Near and Deer

Is Neighborhood Wildlife Spreading COVID?

From the rapid global spread of COVID-19 to the damage wrought by snarled supply lines, the pandemic provided lesson after lesson in how we’re all connected. Now UMD researchers are investigating another link to the virus, one that might extend even further.

Assistant Professor Travis Gallo and Associate Professor Jennifer Mullinax of the Department of Environmental Science and Technology are tracking deer to find out if they’re spreading COVID and other respiratory illnesses like influenza, or even serving as disease reservoirs that keep such viruses circulating.

Their study is supported by a $3.6 million cooperative agreement with the U.S. Department of Agriculture’s Animal and Plant Health Inspection Service; it’s part of a larger agency effort to create an early warning system of disease spillover from animals to humans.

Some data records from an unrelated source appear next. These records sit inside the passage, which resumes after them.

(** * my-mind-map: the outline parser and layout engine

    A shallow embedding of the two [parseMarkdown] functions of the
    repository and the properties of the trees they return:

    - [MarkdownParser.parseMarkdown] (src/utils/markdownParser.ts): nodes are
      folded into a tree with a stack of open ancestors and laid out by
      [convertToMindMap];
    - [App.parseMarkdown] (the component file): nodes are attached to the
      last node seen one level up ([lastNodeAtLevel]) and laid out while
      they are created;
    - the component [App] that shows the tree ([Component]): looking up a
      node, what a click changes in [expandedNodes], and the nodes and
      edges the effect puts on display.

    Modelling conventions.
    - A JavaScript string is a list of code units; the development covers
      code units below 256, so a code unit is an [ascii].  White space,
      line terminators and lower-casing are those of ECMAScript restricted
      to that range.
    - Both parsers build their tree by mutating objects that are reachable
      through several references (the stack, [lastNodeAtLevel], the
      [children] arrays).  The objects live in a store, a list of cells
      addressed by allocation order; a [children] array holds addresses.
      The value handed to the caller is read back from the store by
      [reify].  The store outlives a call: [MarkdownParserCall] and
      [AppCall] run the parsers in a store that earlier calls have filled.
    - Coordinates are integer-valued doubles far below 2^53; they are
      modelled in [Z], and [num] adds the value [NaN] that arithmetic on
      [undefined] produces.
    - A run ends in [Ok v], in [TypeError] (the exception JavaScript raises
      when a property of [undefined] is read) or in [Stuck] (a dangling
      address or an exhausted read-back budget; shown unreachable).
    - [expandedNodes], a [Map] from identifiers to levels, is the list of
      its entries in insertion order, which is the order [forEach] visits
      them in; the state hooks of the component are explicit arguments and
      results. *)

From Stdlib Require Import ZArith Lia Ascii String.
From stdpp Require Import base option list sorting gmap strings pretty.

Local Open Scope nat_scope.

(** ** Strings as lists of code units *)

Abbreviation str := (list ascii).

Definition lit (s : string) : str := list_ascii_of_string s.

Module JS.

(** [\s] and [String.prototype.trim]: WhiteSpace and LineTerminator. *)
Definition isWhiteSpace (c : ascii) : bool :=
  bool_decide (nat_of_ascii c ∈ [9; 10; 11; 12; 13; 32; 160]).

(** The characters the regular expression [.] does not match. *)
Definition isLineTerminator (c : ascii) : bool :=
  bool_decide (nat_of_ascii c ∈ [10; 13]).

Definition isHash (c : ascii) : bool := bool_decide (c = "#"%char).

(** [[A-Fa-f0-9]] *)
Definition isHexDigit (c : ascii) : bool :=
  let n := nat_of_ascii c in
  ((48 <=? n) && (n <=? 57)) || ((65 <=? n) && (n <=? 70))
  || ((97 <=? n) && (n <=? 102)).

Fixpoint dropWhile (p : ascii → bool) (s : str) : str :=
  match s with
  | c :: t => if p c then dropWhile p t else s
  | [] => []
  end.

Fixpoint takeWhile (p : ascii → bool) (s : str) : str :=
  match s with
  | c :: t => if p c then c :: takeWhile p t else []
  | [] => []
  end.

Definition trimStart (s : str) : str := dropWhile isWhiteSpace s.
Definition trimEnd (s : str) : str :=
  reverse (dropWhile isWhiteSpace (reverse s)).
Definition trim (s : str) : str := trimEnd (trimStart s).

(** [s.split('\n')]: always at least one piece. *)
Fixpoint split (s : str) : list str :=
  match s with
  | [] => [[]]
  | c :: t =>
      if bool_decide (c = "010"%char) then [] :: split t
      else match split t with
           | l :: ls => (c :: l) :: ls
           | [] => [[c]]
           end
  end.

(** [toLowerCase] on code units below 256. *)
Definition lowerChar (c : ascii) : ascii :=
  let n := nat_of_ascii c in
  if ((65 <=? n) && (n <=? 90))
     || ((192 <=? n) && (n <=? 222) && negb (n =? 215))
  then ascii_of_nat (n + 32) else c.
Definition toLowerCase (s : str) : str := lowerChar <$> s.

(** A non-negative integer inside a template literal. *)
Definition ofNat (n : nat) : str := lit (pretty n).

(** ['#'.repeat(n)] *)
Definition hashes (n : nat) : str := replicate n "#"%char.

(** The length of the match of [/^#+/], 0 without a match. *)
Definition headingLevel (line : str) : nat := length (takeWhile isHash line).

(** [line.replace(/^#+\s*/, '')] *)
Definition stripHeading (line : str) : str :=
  match line with
  | c :: _ => if isHash c then dropWhile isWhiteSpace (dropWhile isHash line)
              else line
  | [] => []
  end.

(** [s.replace(/\s+/g, '-')]; [inRun] tells that the previous code unit
    was white space already replaced. *)
Fixpoint hyphenate (inRun : bool) (s : str) : str :=
  match s with
  | [] => []
  | c :: t =>
      if isWhiteSpace c
      then (if inRun then hyphenate true t else "-"%char :: hyphenate true t)
      else c :: hyphenate false t
  end.

(** *** [/\[(#[A-Fa-f0-9]{6})\]/] *)

(** The match anchored at the start of [s]: the captured group. *)
Definition colorAt (s : str) : option str :=
  match s with
  | o :: hash :: h1 :: h2 :: h3 :: h4 :: h5 :: h6 :: c :: _ =>
      if bool_decide (o = "["%char) && bool_decide (hash = "#"%char)
         && forallb isHexDigit [h1; h2; h3; h4; h5; h6]
         && bool_decide (c = "]"%char)
      then Some (hash :: [h1; h2; h3; h4; h5; h6]) else None
  | _ => None
  end.
(* ===== verification/_CoqProject ===== *)
-Q . S2P
Prelude.v
GoStrings.v
JsonScan.v
JsonGrammar.v
ChainId.v
JsonRpc.v
Borrow.v
Types.v
BlockContext.v
LbNode.v
Gateway.v
PickNodes.v
Selector.v
Mirror.v
Refresh.v
DiscoveryKeys.v
Discovery.v
EtcdWatch.v
Config.v
UpstreamClient.v
ConfigGauge.v
Processors.v
Logging.v
Serve.v
ServeProof.v
EtcdStore.v
Admin.v
Writers.v
AdminProof.v
MetricCache.v
NodeHealth.v
RequestMetrics.v
Usage.v
UsageClose.v
Routes.v
Main.v
Start.v
System.v
EndToEnd.v
AdminFlow.v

The researchers will place GPS tracking collars on at least 45 white-tailed deer—a species that earlier UMD research showed frequently beds down in neighborhoods—and take nasal swabs and blood samples for lab testing. The collars will transmit information about deer movements over two years, and combined with human movement data from cell research participants’ phones, will pinpoint locations and times of human-deer encounters.

With a model of how people and deer neighbors move around the landscape, “we can use a predictive model to ask questions about potential interventions like controlling the deer population in certain areas, educating people about interacting with deer or even giving deer vaccines, to predict if we can reduce the risk and rates of disease transmission,” Gallo says.